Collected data
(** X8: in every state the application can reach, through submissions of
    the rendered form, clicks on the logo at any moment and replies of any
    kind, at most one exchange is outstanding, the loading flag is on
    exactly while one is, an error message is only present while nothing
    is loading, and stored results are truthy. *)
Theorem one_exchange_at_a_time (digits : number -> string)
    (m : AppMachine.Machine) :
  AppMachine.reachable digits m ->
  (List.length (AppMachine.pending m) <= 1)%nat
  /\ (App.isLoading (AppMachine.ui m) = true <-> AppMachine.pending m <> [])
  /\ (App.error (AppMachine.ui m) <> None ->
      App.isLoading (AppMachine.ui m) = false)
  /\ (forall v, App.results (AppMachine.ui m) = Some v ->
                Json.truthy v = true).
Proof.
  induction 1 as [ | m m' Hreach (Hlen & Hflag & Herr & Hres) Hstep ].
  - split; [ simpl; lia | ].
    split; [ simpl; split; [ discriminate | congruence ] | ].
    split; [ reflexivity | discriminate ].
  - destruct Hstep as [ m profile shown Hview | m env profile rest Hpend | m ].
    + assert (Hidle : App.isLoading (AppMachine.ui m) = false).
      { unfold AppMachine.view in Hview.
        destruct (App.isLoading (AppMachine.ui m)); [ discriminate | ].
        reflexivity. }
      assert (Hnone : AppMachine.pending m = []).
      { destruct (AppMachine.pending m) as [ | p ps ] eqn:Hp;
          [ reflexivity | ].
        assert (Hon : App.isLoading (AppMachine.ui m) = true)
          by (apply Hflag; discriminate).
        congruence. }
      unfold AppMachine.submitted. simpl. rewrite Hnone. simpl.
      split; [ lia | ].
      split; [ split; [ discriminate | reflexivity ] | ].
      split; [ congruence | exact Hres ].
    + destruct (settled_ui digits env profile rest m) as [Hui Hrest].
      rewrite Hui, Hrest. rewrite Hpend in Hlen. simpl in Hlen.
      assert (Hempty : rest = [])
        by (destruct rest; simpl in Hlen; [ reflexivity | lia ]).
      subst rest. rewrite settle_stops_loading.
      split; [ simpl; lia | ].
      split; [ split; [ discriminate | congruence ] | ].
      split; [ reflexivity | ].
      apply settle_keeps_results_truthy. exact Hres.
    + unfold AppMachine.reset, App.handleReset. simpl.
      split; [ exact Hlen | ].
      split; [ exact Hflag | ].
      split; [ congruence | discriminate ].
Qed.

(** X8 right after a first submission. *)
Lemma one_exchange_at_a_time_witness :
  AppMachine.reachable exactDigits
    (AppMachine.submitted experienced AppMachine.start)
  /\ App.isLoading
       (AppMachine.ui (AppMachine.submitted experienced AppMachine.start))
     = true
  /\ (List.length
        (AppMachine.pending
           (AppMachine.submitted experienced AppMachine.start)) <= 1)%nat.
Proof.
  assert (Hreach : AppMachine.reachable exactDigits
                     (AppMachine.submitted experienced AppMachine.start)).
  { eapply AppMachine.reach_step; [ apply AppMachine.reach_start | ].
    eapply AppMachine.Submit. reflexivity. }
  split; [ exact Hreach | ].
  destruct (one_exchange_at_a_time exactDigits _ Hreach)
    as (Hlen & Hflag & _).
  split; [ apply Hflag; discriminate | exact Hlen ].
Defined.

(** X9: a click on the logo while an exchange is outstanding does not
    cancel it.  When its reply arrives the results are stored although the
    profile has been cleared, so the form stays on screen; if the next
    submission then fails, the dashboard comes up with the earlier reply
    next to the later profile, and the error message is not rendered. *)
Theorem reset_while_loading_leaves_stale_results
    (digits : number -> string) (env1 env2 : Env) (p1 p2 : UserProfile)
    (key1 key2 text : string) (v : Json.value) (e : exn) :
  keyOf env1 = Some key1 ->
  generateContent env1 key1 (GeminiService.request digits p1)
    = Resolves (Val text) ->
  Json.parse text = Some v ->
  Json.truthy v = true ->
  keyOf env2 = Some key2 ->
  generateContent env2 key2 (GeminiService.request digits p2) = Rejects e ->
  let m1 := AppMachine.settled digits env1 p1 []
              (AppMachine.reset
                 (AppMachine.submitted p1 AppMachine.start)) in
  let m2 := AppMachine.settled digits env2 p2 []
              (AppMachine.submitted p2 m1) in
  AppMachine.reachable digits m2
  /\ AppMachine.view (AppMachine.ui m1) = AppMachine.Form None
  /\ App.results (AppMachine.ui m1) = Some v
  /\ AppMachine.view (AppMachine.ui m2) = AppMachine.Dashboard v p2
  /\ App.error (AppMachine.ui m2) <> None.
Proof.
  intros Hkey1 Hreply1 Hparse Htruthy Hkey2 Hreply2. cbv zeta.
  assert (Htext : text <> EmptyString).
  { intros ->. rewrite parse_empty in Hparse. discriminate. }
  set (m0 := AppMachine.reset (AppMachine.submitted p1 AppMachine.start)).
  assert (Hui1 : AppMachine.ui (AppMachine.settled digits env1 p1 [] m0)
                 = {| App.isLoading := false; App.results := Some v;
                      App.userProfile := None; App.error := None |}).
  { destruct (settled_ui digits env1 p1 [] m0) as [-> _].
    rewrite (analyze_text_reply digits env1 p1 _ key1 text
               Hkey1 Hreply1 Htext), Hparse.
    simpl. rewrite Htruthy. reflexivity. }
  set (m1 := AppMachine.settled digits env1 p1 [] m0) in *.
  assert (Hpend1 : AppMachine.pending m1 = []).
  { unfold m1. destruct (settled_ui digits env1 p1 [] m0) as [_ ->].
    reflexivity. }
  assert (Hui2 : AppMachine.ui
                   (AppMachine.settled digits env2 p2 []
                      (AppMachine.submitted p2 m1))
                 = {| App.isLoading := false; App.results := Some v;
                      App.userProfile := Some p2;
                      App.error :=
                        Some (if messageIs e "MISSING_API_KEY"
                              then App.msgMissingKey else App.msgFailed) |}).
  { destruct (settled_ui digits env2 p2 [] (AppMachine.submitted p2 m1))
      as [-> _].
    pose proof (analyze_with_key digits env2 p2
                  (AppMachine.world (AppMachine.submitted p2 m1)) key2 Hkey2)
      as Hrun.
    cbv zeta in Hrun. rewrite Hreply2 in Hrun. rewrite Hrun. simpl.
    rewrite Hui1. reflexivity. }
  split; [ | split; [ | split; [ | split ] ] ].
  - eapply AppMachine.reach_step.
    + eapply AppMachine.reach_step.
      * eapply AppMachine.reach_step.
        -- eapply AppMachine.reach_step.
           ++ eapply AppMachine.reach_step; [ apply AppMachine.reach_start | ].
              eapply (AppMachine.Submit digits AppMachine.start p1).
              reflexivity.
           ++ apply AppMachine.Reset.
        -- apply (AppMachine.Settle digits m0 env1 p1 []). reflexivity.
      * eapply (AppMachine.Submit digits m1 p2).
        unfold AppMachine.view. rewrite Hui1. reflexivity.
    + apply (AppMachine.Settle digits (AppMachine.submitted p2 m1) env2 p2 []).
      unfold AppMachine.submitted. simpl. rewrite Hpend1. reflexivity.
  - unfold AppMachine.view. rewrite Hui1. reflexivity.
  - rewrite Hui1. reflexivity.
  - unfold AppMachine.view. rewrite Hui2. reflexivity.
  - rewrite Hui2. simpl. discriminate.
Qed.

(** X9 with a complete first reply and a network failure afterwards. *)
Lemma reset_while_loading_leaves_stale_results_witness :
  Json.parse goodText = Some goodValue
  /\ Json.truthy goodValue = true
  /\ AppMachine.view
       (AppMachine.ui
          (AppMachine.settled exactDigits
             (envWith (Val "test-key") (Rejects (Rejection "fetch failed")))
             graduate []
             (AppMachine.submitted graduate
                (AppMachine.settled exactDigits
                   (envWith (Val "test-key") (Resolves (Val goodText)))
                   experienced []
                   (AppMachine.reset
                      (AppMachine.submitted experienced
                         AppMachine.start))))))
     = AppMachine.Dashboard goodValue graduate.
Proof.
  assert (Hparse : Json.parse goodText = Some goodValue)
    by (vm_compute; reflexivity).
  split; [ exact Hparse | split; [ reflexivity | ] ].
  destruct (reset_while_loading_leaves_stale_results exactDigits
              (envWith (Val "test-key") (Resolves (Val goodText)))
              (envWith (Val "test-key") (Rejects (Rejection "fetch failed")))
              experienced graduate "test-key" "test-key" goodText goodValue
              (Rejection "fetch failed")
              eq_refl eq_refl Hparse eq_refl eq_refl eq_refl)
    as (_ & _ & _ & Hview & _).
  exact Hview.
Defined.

[Task requirements]:
From the data above, reproduce word for word the lines running from the line with "(Val text) ->" to the line with "AppMachine.reachable digits m2", ends included.

[Answer to this exercise]:
    = Resolves (Val text) ->
  Json.parse text = Some v ->
  Json.truthy v = true ->
  keyOf env2 = Some key2 ->
  generateContent env2 key2 (GeminiService.request digits p2) = Rejects e ->
  let m1 := AppMachine.settled digits env1 p1 []
              (AppMachine.reset
                 (AppMachine.submitted p1 AppMachine.start)) in
  let m2 := AppMachine.settled digits env2 p2 []
              (AppMachine.submitted p2 m1) in
  AppMachine.reachable digits m2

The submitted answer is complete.